I'm running with what came in the kit.brown springs and 35wt oil. Do any manufacturer's sell endbells? The Orion sv2 I am running has an epic endbell. I am guessing it was switched out before I got it because it looks like the one that comes on the komodo motors and it has epic stamped on it.
Don't forget that the B44 rear hubs use a different bearing spacer between the inner and outer bearing in the hub, it's a little thinner than the one for the stock B4 rear hubs.
adam lancia wrote:Don't forget that the B44 rear hubs use a different bearing spacer between the inner and outer bearing in the hub, it's a little thinner than the one for the stock B4 rear hubs.

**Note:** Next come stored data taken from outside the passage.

(** * StructuraLens: the local geometry editor

    A shallow embedding of [updateDimension] and [updateLoad], the two
    state-editing closures of the [App] component, together with the data
    model of [types.ts].

    Numbers are JavaScript Numbers, that is IEEE 754 binary64 values; they
    are modelled by Rocq's primitive [float], which is the same format with
    the same round-to-nearest-even arithmetic.  Leibniz equality on [float]
    separates [+0] from [-0] and identifies all NaNs, which is what an
    observer of a JavaScript value can tell apart. *)

From Stdlib Require Import Floats ZArith Lia Bool.
From stdpp Require Import base list strings.

(** ** JavaScript number operators *)

Module JS.

(** [x >= y] on Numbers: IEEE comparison, false as soon as one side is NaN. *)
Definition geb (x y : float) : bool := (y <=? x)%float.

(** [Object.is(x, +0)] and [Object.is(x, -0)]. *)
Definition is_pos_zero (x : float) : bool := PrimFloat.Leibniz.eqb x zero.
Definition is_neg_zero (x : float) : bool := PrimFloat.Leibniz.eqb x neg_zero.

(** The loop of ECMAScript's [Math.max] over the already coerced
    arguments, [highest] being the running result. *)
Fixpoint Math_max_loop (highest : float) (coerced : list float) : float :=
  match coerced with
  | [] => highest
  | number :: rest =>
      if is_nan number then nan
      else if is_pos_zero number && is_neg_zero highest
           then Math_max_loop number rest
      else if (highest <? number)%float then Math_max_loop number rest
      else Math_max_loop highest rest
  end.

(** [Math.max(...coerced)]: the loop started at [-Infinity]. *)
Definition Math_max (coerced : list float) : float :=
  Math_max_loop neg_infinity coerced.

(** [Array.prototype.findIndex]; [None] stands for the result [-1]. *)
Fixpoint findIndex {A : Type} (p : A -> bool) (l : list A) : option nat :=
  match l with
  | [] => None
  | x :: rest => if p x then Some 0 else S <$> findIndex p rest
  end.

End JS.

Notation "x >=? y" := (JS.geb x y) (at level 70, no associativity) : float_scope.

(** The Number denoted by the literal [0.001]: the binary64 value nearest to
    one thousandth. *)
Definition tolerance : float := 0x1.0624dd2f1a9fcp-10%float.

(** ** Data model (types.ts) *)

Inductive SupportType := FIXED | PIN | ROLLER | FREE | HINGE.
Inductive LoadType := DISTRIBUTED | POINT | MOMENT.
Inductive Direction := UP | DOWN | CLOCKWISE | COUNTER_CLOCKWISE.

Module BeamNode.
Record t := mk {
  id : string;
  label : string;
  position : float;
  supportType : option SupportType;
  hasHinge : option bool
}.
End BeamNode.

Module BeamLoad.
(** [type_] and [end_] stand for the fields [type] and [end]. *)
Record t := mk {
  id : string;
  type_ : LoadType;
  start : float;
  end_ : float;
  magnitude : float;
  unit : string;
  symbol : string;
  direction : Direction
}.

(** [keyof BeamLoad]. *)
Inductive key :=
  k_id | k_type | k_start | k_end | k_magnitude | k_unit | k_symbol | k_direction.

(** The declared type of each field.  [updateLoad] takes its value as
    [any]; the embedding keeps the structure well typed and lets the value
    range over the type of the field it is written to. *)
Definition field (k : key) : Type :=
  match k with
  | k_id | k_unit | k_symbol => string
  | k_type => LoadType
  | k_start | k_end | k_magnitude => float
  | k_direction => Direction
  end.

Definition get (k : key) (l : t) : field k :=
  match k with
  | k_id => id l
  | k_type => type_ l
  | k_start => start l
  | k_end => end_ l
  | k_magnitude => magnitude l
  | k_unit => unit l
  | k_symbol => symbol l
  | k_direction => direction l
  end.

(** The object spread [{ ...l, [k]: v }]. *)
Definition set (k : key) : field k -> t -> t :=
  match k with
  | k_id => fun v l =>
      mk v (type_ l) (start l) (end_ l) (magnitude l) (unit l) (symbol l) (direction l)
  | k_type => fun v l =>
      mk (id l) v (start l) (end_ l) (magnitude l) (unit l) (symbol l) (direction l)
  | k_start => fun v l =>
      mk (id l) (type_ l) v (end_ l) (magnitude l) (unit l) (symbol l) (direction l)
  | k_end => fun v l =>
      mk (id l) (type_ l) (start l) v (magnitude l) (unit l) (symbol l) (direction l)
  | k_magnitude => fun v l =>
      mk (id l) (type_ l) (start l) (end_ l) v (unit l) (symbol l) (direction l)
  | k_unit => fun v l =>
      mk (id l) (type_ l) (start l) (end_ l) (magnitude l) v (symbol l) (direction l)
  | k_symbol => fun v l =>
      mk (id l) (type_ l) (start l) (end_ l) (magnitude l) (unit l) v (direction l)
  | k_direction => fun v l =>
      mk (id l) (type_ l) (start l) (end_ l) (magnitude l) (unit l) (symbol l) v
  end.
End BeamLoad.

Module Dimension.
Record t := mk {
  id : string;
  start : float;
  end_ : float;
  value : float;
  unit : string;
  symbol : string;
  yOffset : option float
}.
End Dimension.

Record BeamStructure := mkStructure {
  totalLength : float;
  nodes : list BeamNode.t;
  loads : list BeamLoad.t;
  dimensions : list Dimension.t
}.

Record AnalysisResult := mkResult {
  structure : BeamStructure;
  latexCode : string
}.

(** ** The update logic of [App]

    Both closures read the React state [result : AnalysisResult | null] and
    either leave it alone (a bare [return]) or replace it through
    [setResult].  They are modelled as functions from the state before the
    call to the state after it.

    The source edits the arrays and the element objects of the old
    structure in place before handing the copy to [setResult].  The elements
    of a structure are pairwise distinct objects (they come out of
    [JSON.parse], and the only objects created later are fresh spreads), and
    every loop visits each element once, so each in-place loop is a map over
    the list. *)

Section UpdateDimension.

Variable (newValue : float).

what, what? theres supposed to be a spacer in there?
the bearings don't "seat" into the hub, they rest on a spacer?
great.....this is what i get for getting a used car that i didn't build.
The bearings do sit into the hubs but the spacers are in there to allow you to tighten the wheel nuts without binding the bearings. They do last longer this way as well.
kaiser wrote:
what, what? theres supposed to be a spacer in there?
called a "crush tube" so you can tighten the wheelnut without straining the bearings. Check the instruction manual
Paul
AE RC10 - Made In The Eighties, Loved By The Ladies.
Blue Was Better - now, Blue Is Bankrupt.
Facebook affiliate program manager: "They go out and find the morons for me".
Life is short. Waste it wisely.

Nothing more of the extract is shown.